Non-Key Issue. No additional information is available.

Issue Details

Publisher

DC

Writer

Alan Grant

Writer

John Wagner

Artist

Norm Breyfogle

Cover Artist

Norm Breyfogle

Colorist

Adrienne Roy

Letterer

Todd Klein

Published

September 1988

Synopsis

AN AMERICAN BATMAN IN LONDON Two Muslim Marxist gunmen invade a Vietnam veterans' club in Gotham City and open fire, killing seven and wounding thirteen, before committing suicide via cyanide pills. Batman, who had been foiling a mugging nearby, holds himself responsible for not stopping the gunmen and is enraged when he learns the man behind the attack, Abu Hassan, is protected by diplomatic immunity. Upon learning that Hassan has left for London, Batman flies to England as Bruce Wayne, seeking to avenge the dead veterans.  Batman arrives in London on Guy Fawkes Night sans utility belt, deemed too risky to smuggle past customs. Nevertheless, he successfully invades England's Syraqi embassy and confronts Abu Hassan, who remains unrepentant and insists his terrorism is a just response to Western imperialism. In the ensuing fight, Abu Hassan is knocked out of a window and impaled on the embassy's barbed-wire fence, but not before revealing to Batman that he has suicide bombers in London ready to destroy the Houses of Parliament.   When the police refuse to take his warnings seriously, Batman is forced to hijack a car and drive to Westminster Palace himself.
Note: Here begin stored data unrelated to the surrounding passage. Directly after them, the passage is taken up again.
(** ** Lemmas *)

#[export] Instance quiet_publishSelected {E Ev} `{!MetricSink Ev} g :
  Quiet (publishSelected (E:=E) (Ev:=Ev) g).
Proof. apply quiet_bind; [apply _|]. intros l. apply quiet_forM. intros [k m]. apply _. Qed.

(** The Group a successful commit leaves, and the commit it returns. *)
Definition committed (g : DGroup) (next : Active) (at_ : Time) : DGroup * Commit :=
  let c := mkCommit (d_selection g) next at_ in
  (mkDGroup (d_cfg g) next
     (match Commit_Event c with Some _ => at_ | None => d_selectionSince g end)
     (d_decisionsTotal g) None false, c).

(** The outcomes of a commit: the adapter's error keeps the Group, else the
    pending Selection is committed and the environment left as Apply left it. *)
Lemma wp_commit {E Ev} `{!MetricSink Ev} (applyRoutes : ApplyRoutes (E:=E) (Ev:=Ev)) g next Q w :
  wp (if a_has next then applyRoutes (a_wan next) [] else mret None) (λ err w',
    match err with
    | Some _ => Q (g, None) w'
    | None => ∀ at_ w'', w_env w'' = w_env w' →
        Q ((committed g next at_).1, Some (committed g next at_).2) w''
    end) w →
  wp (commit applyRoutes g next) Q w.
Proof.
  intros H. unfold commit. apply wp_bind. eapply wp_mono; [exact H|].
  intros [e|] w1 HQ; [by apply wp_ret|].
  apply wp_bind, (wp_quiet _). intros at_ w2 H2. apply wp_bind, (wp_quiet _). intros [] w3 H3.
  apply wp_ret. specialize (HQ at_ w3 (eq_trans H3 H2)). unfold committed in HQ. cbn [fst snd] in HQ.
  by destruct (Commit_Event _).
Qed.

Lemma Commit_Event_None c :
  Commit_Event c = None ↔ a_has (cm_Old c) = a_has (cm_New c) ∧
    (a_has (cm_New c) = true → a_wan (cm_Old c) = a_wan (cm_New c)).
Proof.
  unfold Commit_Event. destruct (a_has (cm_Old c)), (a_has (cm_New c)); cbn; try naive_solver.
  case_bool_decide; naive_solver.
Qed.

(** ** Histories of operations *)

Inductive op :=
| OpRecompute (members : list MemberHealth) (reason : string)
| OpProbe (wan : string)
| OpRoute (wan : string) (family : Family).

(** An Apply adapter that records its calls and answers them from a script. *)
Record applied := mkApplied { ap_wan : string; ap_families : list Family; ap_ok : bool }.

Record script_env := mkScript { se_script : nat → bool; se_calls : list applied }.

Section history.
Context {Ev : Type} `{!MetricSink Ev}.

Definition scripted : ApplyRoutes (E:=script_env) (Ev:=Ev) := λ wan families,
  call (λ e : script_env,
    let ok := se_script e (length (se_calls e)) in
    (if ok then None else Some (Errorf "apply routes"),
     mkScript (se_script e) (se_calls e ++ [mkApplied wan families ok]))).

Definition exec (g : DGroup) (o : op) : M script_env Ev (DGroup * option Commit) :=
  match o with
  | OpRecompute members reason => Recompute scripted g members reason
  | OpProbe wan => DProbe scripted g wan
  | OpRoute wan family => RouteObserved scripted g wan family
  end.

(** The Group and its commits after a sequence of operations. *)
Definition run (cfg : Group) (ops : list op) : M script_env Ev (DGroup * list Commit) :=
  g ← DNew cfg;
  foldM (λ '(g, cs) o, '(g, c) ← exec g o; mret (g, cs ++ option_list c)) (g, []) ops.

End history.

(** Every family of [wan] was written, and every call since was for [wan] and
    succeeded. *)
Definition fresh (wan : string) (calls : list applied) : Prop :=
  ∃ l1 l2, calls = l1 ++ mkApplied wan [] true :: l2 ∧
    Forall (λ c, ap_wan c = wan ∧ ap_ok c = true) l2.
There, he rams the car into Abu Hassan's agents, setting off the bomb prematurely and killing no one but the would-be bombers. A badly wounded Batman then returns to Bruce Wayne's hotel suite and throws his costume into a street bonfire, knowing he cannot risk London's authorities finding it.   As he watches his costume burn alongside an effigy of Guy Fawkes, Bruce grimly wonders if there had been some truth to Abu Hassan's condemnation of the West, after all.